About this task: When the line with "validate : AuthUser -> string -> bool" appears below, start repeating lines exactly, and keep going through the line with "abilities_ : gmap string Ability;"; add nothing outside that span.

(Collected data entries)
-- Opening Marker --

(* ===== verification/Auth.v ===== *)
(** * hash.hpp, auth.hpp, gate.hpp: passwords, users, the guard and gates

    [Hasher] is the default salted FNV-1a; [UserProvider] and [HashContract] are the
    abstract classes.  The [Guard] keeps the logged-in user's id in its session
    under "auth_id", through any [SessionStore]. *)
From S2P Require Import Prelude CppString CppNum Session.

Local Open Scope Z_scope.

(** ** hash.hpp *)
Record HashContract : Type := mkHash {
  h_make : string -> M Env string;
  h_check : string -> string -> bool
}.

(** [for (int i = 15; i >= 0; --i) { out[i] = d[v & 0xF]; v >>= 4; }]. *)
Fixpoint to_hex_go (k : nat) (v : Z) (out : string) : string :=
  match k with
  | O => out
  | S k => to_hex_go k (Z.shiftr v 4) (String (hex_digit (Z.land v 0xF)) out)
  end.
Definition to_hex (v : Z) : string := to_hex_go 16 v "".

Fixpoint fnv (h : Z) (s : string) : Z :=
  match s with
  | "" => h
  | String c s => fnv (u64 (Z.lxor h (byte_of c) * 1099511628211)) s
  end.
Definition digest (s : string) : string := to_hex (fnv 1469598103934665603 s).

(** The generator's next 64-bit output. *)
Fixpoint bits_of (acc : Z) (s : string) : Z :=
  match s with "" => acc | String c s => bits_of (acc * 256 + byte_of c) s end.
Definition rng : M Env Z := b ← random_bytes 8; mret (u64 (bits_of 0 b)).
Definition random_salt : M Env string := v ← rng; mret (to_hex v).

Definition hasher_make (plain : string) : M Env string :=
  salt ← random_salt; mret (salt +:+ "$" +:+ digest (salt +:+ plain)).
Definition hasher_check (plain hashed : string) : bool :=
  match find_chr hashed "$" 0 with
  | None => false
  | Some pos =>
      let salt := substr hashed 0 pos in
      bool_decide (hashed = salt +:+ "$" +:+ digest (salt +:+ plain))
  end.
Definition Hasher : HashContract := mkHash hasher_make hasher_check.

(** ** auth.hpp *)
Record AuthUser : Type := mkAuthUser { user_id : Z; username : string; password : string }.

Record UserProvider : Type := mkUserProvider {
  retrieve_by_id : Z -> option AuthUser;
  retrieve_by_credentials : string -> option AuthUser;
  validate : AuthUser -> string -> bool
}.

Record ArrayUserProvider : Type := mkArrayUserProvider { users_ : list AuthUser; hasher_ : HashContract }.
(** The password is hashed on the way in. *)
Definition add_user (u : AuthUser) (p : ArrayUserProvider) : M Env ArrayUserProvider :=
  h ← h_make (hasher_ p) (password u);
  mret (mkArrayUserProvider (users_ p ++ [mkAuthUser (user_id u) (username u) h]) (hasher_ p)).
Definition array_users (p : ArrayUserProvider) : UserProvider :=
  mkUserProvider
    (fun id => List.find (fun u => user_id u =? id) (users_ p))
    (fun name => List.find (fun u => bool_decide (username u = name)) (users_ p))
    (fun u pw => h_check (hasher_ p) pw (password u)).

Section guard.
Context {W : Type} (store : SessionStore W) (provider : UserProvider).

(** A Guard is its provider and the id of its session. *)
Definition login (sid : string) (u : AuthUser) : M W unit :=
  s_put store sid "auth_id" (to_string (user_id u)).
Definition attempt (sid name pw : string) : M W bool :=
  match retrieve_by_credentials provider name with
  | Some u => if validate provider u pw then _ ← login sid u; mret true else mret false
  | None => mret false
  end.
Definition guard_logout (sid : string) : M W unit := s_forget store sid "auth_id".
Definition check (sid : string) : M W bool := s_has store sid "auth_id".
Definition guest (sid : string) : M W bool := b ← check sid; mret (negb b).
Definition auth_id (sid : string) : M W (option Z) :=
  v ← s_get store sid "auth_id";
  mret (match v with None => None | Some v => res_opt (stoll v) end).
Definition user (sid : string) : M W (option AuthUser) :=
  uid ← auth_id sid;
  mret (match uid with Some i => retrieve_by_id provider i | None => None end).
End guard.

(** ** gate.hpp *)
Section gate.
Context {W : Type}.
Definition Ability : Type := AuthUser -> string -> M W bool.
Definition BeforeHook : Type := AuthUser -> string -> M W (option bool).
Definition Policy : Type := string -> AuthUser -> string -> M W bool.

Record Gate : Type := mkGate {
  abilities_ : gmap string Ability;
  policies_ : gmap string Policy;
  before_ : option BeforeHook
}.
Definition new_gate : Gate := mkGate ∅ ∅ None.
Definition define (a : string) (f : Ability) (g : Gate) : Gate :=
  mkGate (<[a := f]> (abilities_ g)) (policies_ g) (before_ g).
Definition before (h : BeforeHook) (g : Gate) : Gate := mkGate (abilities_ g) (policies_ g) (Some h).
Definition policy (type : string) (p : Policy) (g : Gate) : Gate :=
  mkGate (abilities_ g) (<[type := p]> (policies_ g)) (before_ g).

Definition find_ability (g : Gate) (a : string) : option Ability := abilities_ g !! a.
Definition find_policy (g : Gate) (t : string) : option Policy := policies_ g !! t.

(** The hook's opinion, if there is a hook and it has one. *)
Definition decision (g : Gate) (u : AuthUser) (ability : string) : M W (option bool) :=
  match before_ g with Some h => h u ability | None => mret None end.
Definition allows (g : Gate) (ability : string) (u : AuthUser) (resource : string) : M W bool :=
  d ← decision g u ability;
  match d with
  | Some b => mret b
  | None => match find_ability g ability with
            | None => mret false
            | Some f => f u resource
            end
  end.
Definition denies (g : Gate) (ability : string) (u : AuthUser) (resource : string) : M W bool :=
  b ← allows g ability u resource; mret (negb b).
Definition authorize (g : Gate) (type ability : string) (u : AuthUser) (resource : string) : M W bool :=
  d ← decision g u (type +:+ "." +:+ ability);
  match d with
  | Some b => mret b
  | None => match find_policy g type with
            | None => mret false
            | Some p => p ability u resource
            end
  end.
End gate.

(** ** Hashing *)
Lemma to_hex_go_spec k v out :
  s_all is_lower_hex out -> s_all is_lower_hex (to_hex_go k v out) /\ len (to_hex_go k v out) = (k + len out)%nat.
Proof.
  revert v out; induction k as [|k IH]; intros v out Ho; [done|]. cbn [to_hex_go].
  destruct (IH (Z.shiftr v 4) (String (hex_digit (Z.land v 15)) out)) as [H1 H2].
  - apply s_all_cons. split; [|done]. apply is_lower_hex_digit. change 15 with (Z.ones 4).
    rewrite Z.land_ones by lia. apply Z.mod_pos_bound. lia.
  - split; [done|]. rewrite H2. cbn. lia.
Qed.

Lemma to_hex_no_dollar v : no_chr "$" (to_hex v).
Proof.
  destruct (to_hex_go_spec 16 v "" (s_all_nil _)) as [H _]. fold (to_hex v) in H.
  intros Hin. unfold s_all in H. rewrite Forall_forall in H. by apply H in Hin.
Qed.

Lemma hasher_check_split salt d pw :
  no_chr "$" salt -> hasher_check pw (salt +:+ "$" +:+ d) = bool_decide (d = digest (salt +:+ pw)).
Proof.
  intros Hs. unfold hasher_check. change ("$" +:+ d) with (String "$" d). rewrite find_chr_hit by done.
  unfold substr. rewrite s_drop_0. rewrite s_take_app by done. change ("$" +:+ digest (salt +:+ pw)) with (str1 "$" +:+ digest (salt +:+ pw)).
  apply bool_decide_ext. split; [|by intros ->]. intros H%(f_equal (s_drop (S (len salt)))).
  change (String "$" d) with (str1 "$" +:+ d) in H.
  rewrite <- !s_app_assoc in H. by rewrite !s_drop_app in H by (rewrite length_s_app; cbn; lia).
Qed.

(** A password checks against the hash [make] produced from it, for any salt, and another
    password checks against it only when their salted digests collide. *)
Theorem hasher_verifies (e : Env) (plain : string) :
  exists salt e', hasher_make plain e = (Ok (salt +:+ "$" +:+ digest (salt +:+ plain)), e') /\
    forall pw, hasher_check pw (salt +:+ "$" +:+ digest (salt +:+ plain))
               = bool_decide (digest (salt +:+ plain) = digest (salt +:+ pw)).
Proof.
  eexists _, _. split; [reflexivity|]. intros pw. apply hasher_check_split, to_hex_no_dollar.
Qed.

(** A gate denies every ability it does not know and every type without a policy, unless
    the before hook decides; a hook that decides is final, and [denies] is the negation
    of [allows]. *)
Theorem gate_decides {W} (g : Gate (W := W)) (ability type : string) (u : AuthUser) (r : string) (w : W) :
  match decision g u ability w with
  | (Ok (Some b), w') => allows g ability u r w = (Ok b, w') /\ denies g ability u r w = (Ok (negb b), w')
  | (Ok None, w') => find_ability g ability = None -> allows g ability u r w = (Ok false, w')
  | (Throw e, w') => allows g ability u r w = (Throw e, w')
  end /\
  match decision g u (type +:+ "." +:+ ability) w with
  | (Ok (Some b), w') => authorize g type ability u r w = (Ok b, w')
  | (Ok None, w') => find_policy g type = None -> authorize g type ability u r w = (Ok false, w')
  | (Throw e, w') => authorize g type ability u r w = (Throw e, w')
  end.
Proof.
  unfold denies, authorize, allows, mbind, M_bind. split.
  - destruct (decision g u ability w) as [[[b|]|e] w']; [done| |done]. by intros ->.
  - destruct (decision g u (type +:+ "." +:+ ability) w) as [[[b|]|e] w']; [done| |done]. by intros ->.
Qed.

-- Closing Marker --

Solution to the problem:
  validate : AuthUser -> string -> bool
}.

Record ArrayUserProvider : Type := mkArrayUserProvider { users_ : list AuthUser; hasher_ : HashContract }.
(** The password is hashed on the way in. *)
Definition add_user (u : AuthUser) (p : ArrayUserProvider) : M Env ArrayUserProvider :=
  h ← h_make (hasher_ p) (password u);
  mret (mkArrayUserProvider (users_ p ++ [mkAuthUser (user_id u) (username u) h]) (hasher_ p)).
Definition array_users (p : ArrayUserProvider) : UserProvider :=
  mkUserProvider
    (fun id => List.find (fun u => user_id u =? id) (users_ p))
    (fun name => List.find (fun u => bool_decide (username u = name)) (users_ p))
    (fun u pw => h_check (hasher_ p) pw (password u)).

Section guard.
Context {W : Type} (store : SessionStore W) (provider : UserProvider).

(** A Guard is its provider and the id of its session. *)
Definition login (sid : string) (u : AuthUser) : M W unit :=
  s_put store sid "auth_id" (to_string (user_id u)).
Definition attempt (sid name pw : string) : M W bool :=
  match retrieve_by_credentials provider name with
  | Some u => if validate provider u pw then _ ← login sid u; mret true else mret false
  | None => mret false
  end.
Definition guard_logout (sid : string) : M W unit := s_forget store sid "auth_id".
Definition check (sid : string) : M W bool := s_has store sid "auth_id".
Definition guest (sid : string) : M W bool := b ← check sid; mret (negb b).
Definition auth_id (sid : string) : M W (option Z) :=
  v ← s_get store sid "auth_id";
  mret (match v with None => None | Some v => res_opt (stoll v) end).
Definition user (sid : string) : M W (option AuthUser) :=
  uid ← auth_id sid;
  mret (match uid with Some i => retrieve_by_id provider i | None => None end).
End guard.

(** ** gate.hpp *)
Section gate.
Context {W : Type}.
Definition Ability : Type := AuthUser -> string -> M W bool.
Definition BeforeHook : Type := AuthUser -> string -> M W (option bool).
Definition Policy : Type := string -> AuthUser -> string -> M W bool.

Record Gate : Type := mkGate {
  abilities_ : gmap string Ability;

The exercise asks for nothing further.